Working at their respective constant rates, machine a makes 100 copies in 12 minutes and machine b makes 150 copies in 10 minutes. if these machines work simultaneously at their respective rates for 30 minutes, what is the total number of copies that they will produce? (a) 250 (b) 425 (c) 675 (d) 700 (e) 750

Answer 1

Rate at which machine a makes copies = 100/12 = 8 1/3 copies / minute

For machine b this rate is 150/10 = 15 copies/minute

So in 30 minutes they both make 30 * 15 + 30 * 8 1/3

= 700 answer

Answer 2

Since both machines maintain their rate, the number of copies made and the elapsed time are proportional.
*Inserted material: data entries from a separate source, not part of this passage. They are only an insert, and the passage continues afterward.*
Lemma cancelTask_idempotent arguments w :
  run (cancelTask arguments) (run (cancelTask arguments) w) =
  run (cancelTask arguments) w.
Proof.
  destruct arguments as [id|obj id].
  - apply cancelTask_Legacy_unknown. apply cancelled_not_pending.
  - apply cancelTask_unknown.
    + rewrite cancelTask_pending. apply cancelled_not_pending.
    + rewrite cancelTask_tracked, decide_True by done.
      rewrite JSSetFacts.elem_of_delete. by intros [? _].
    + rewrite cancelTask_For. simpl.
      rewrite lookup_alter, getTimers_lookup, !decide_True by done. by eexists.
Qed.

Lemma cancelDebounce_absent obj name w :
  JSMap.get name (debounces obj w) = None →
  cancelDebounce obj name w = (Ok tt, w).
Proof.
  unfold debounces, cancelDebounce. step.
  destruct (registeredDebounces w !! obj) as [m|]; simpl; [|done].
  by intros ->.
Qed.

(** Cancelling a timer of [runTask] or [scheduleTask] that has fired
    changes nothing. *)
Lemma cancel_after_fire w obj task args j :
  wf w → self_cleaning obj task args (nextTimer w) j →
  let fired := run (fire (nextTimer w)) (track obj j w) in
  cancelTask (For obj (nextTimer w)) fired = (Ok tt, fired).
Proof.
  intros Hw Hself fired.
  destruct (registered_then_fired w obj task args j [] Hw Hself)
    as (Hf & Htr & Hp & _).
  { unfold exec_all. cbn [foldl].
    rewrite track_pending, fmap_app. apply elem_of_app. right. left. }
  unfold exec_all in Hf, Htr, Hp. cbn [foldl] in Hf, Htr, Hp. subst fired.
  rewrite (total_unit _ _ (cancelTask_total _)). f_equal.
  apply cancelTask_unknown; [done..|].
  unfold run. rewrite (fire_self_cleaning _ _ j obj task args
    (track_find obj j w Hw) Hself).
  cbn [registeredTimers with_calls with_timers with_pending snd].
  rewrite lookup_alter, decide_True, track_lookup by done. by eexists.
Qed.

(** With a set for the owner, [cancelTask(obj, id)] does not reach
    [registerDisposable]: it deletes, cancels and returns. *)
Lemma cancelTask_registered obj id w :
  is_Some (registeredTimers w !! obj) →
  cancelTask (For obj id) w = (Ok tt, run (cancelTask (For obj id)) w).
Proof.
  intros [s Hs]. unfold run, cancelTask, getTimers, timers_delete, cancel.
  step. rewrite Hs. by step.
Qed.

Lemma cancelTask_creates obj id w :
  registeredTimers w !! obj = None →
  let w' := run (cancelTask (For obj id)) w in
  registeredTimers w' !! obj = Some [] ∧
  disposables obj w' = disposables obj w ++ [getTimersDisposable obj] ∧
  (id ∉ (pending w).*1 → w' = run (getTimers obj) w).
Proof.
  intros Hnone w'. subst w'. rewrite cancelTask_For. split_and!.
  - cbn [registeredTimers with_pending with_timers].
    rewrite lookup_alter, decide_True, getTimers_lookup, decide_True by done.
    unfold tracked. by rewrite Hnone.
  - unfold disposables, run, getTimers, registerDisposable. step.
    rewrite Hnone. step.
    cbn [modify snd registeredDisposables with_pending with_timers
         with_disposables].
    by rewrite lookup_insert_eq.
  - intros Hp. rewrite with_pending_same;
      [|cbn [pending with_timers]; rewrite getTimers_pending;
        by apply filter_not_pending].
    apply with_timers_same, alter_id_on. intros s.
    rewrite getTimers_lookup, decide_True by done. unfold tracked.
    rewrite Hnone. by intros [= <-].
Qed.

(** C8, as the code has it.  The one-argument [cancelTask], and
    [cancelTask(obj, id)] for an owner that has a timer set, never throw;
    cancelling twice is cancelling once.  When the identifier is not
    pending in the run loop (it is unknown to it, has fired or was
    cancelled) nothing is cancelled and nothing runs, and in the sets only
    that identifier can go.  For an owner that has a set, and an
    identifier that is not in it, the call leaves the world exactly as it
    found it: so it is after a timer of [runTask] or [scheduleTask] fired,
    and after a first [cancelTask(obj, id)].  For an owner that has no set
    the call is not without effect: [getTimers] creates the empty set and
    registers its disposable.
    [cancelDebounce] never throws and leaves the world exactly as found
    when the owner has no debounce map or no pending entry of that name. *)
Theorem cancellation_is_safe w :
  (∀ id, cancelTask (Legacy id) w = (Ok tt, run (cancelTask (Legacy id)) w)) ∧
  (∀ obj id,
     is_Some (registeredTimers w !! obj) →
     cancelTask (For obj id) w = (Ok tt, run (cancelTask (For obj id)) w)) ∧
  (∀ arguments, run (cancelTask arguments) (run (cancelTask arguments) w) =
                  run (cancelTask arguments) w) ∧
  (∀ arguments,
     cancelled_id arguments ∉ (pending w).*1 →
     let w' := run (cancelTask arguments) w in
     pending w' = pending w ∧ nextTimer w' = nextTimer w ∧
     calls w' = calls w ∧ heap w' = heap w ∧
     registeredDebounces w' = registeredDebounces w ∧
     ∀ obj id, id ≠ cancelled_id arguments →
               id ∈ tracked obj w' ↔ id ∈ tracked obj w) ∧
  (∀ id, id ∉ (pending w).*1 → run (cancelTask (Legacy id)) w = w) ∧
  (∀ obj id,
     id ∉ (pending w).*1 → id ∉ tracked obj w →
     is_Some (registeredTimers w !! obj) →
     cancelTask (For obj id) w = (Ok tt, w)) ∧
  (∀ obj id,
     registeredTimers w !! obj = None →
     let w' := run (cancelTask (For obj id)) w in
     registeredTimers w' !! obj = Some [] ∧
     disposables obj w' = disposables obj w ++ [getTimersDisposable obj] ∧
     (id ∉ (pending w).*1 → w' = run (getTimers obj) w)) ∧
  (∀ obj taskOrName timeout id w1,
     wf w → runTask obj taskOrName timeout w = (Ok id, w1) →
     let fired := run (fire id) w1 in
     cancelTask (For obj id) fired = (Ok tt, fired)) ∧
  (∀ obj queueName taskOrName args id w1,
     wf w → scheduleTask obj queueName taskOrName args w = (Ok id, w1) →
     let fired := run (fire id) w1 in
     cancelTask (For obj id) fired = (Ok tt, fired)) ∧
  (∀ obj id,
     let cancelled := run (cancelTask (For obj id)) w in
     cancelTask (For obj id) cancelled = (Ok tt, cancelled)) ∧
  (∀ obj name, cancelDebounce obj name w =
                 (Ok tt, run (cancelDebounce obj name) w)) ∧
  (∀ obj name, registeredDebounces w !! obj = None →
               cancelDebounce obj name w = (Ok tt, w)) ∧
  (∀ obj name, JSMap.get name (debounces obj w) = None →
               cancelDebounce obj name w = (Ok tt, w)).
Proof.
  split_and!.
  - done.
  - intros obj id. apply cancelTask_registered.
  - intros a. apply cancelTask_idempotent.
  - intros a Hp w'. subst w'. rewrite cancelTask_pending.
    split; [by apply filter_not_pending|].
    destruct a as [id|obj id]; [done|].
    rewrite cancelTask_For. simpl.
    rewrite getTimers_nextTimer, getTimers_calls, getTimers_heap,
      getTimers_debounces. split_and!; try done.
    intros obj' id' Hne. rewrite <- cancelTask_For, cancelTask_tracked.
    case_decide; [subst|done]. rewrite JSSetFacts.elem_of_delete. tauto.
  - intros id. apply cancelTask_Legacy_unknown.
  - intros obj id Hp Ht Hreg. rewrite cancelTask_registered by done.
    f_equal. by apply cancelTask_unknown.
  - intros obj id. apply cancelTask_creates.
  - intros obj t timeout id w1 Hw Hrun fired.
    pose proof (runTask_cases obj t timeout w) as Hc.
    destruct (passes_runTask obj t w); [|destruct Hc as [e He]; congruence].
    destruct Hc as (task & Ht & Hr). rewrite Hr in Hrun.
    injection Hrun as <- <-.
    apply (cancel_after_fire w obj task []); [done|]. left. eauto.
  - intros obj q t args id w1 Hw Hrun fired.
    destruct (scheduleTask_returns obj q t args w id w1 Hrun)
      as (q' & task & -> & Ht & -> & ->).
    apply (cancel_after_fire w obj task args); [done|]. right. eauto.
  - intros obj id cancelled. rewrite cancelTask_registered.
    + f_equal. apply cancelTask_idempotent.
    + unfold cancelled. rewrite cancelTask_For. simpl.
      rewrite lookup_alter, getTimers_lookup, !decide_True by done.
      by eexists.
  - intros obj name. apply total_unit, cancelDebounce_total.
  - intros obj name Hnone. apply cancelDebounce_absent.
    unfold debounces. by rewrite Hnone.
  - intros obj name. apply cancelDebounce_absent.
Qed.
This means that we can write a proportion like

`\text{time}_1 : \text{copies in time}_1 = \text{time}_2 : \text{copies in time}_2`

We know the performance of machine a for 12 minutes, and we want those for 30 minutes: the proportion becomes

`12 : 100 = 30 : x \iff x = (100\cdot 30)/(12) = (3000)/(12) = 250`

Similarly, we have for machine b

`10 : 150 = 30 : x \iff x = (150\cdot 30)/(10) = (4500)/(10) = 450`

So, together, the two machines make

`250+450 = 700`

copies.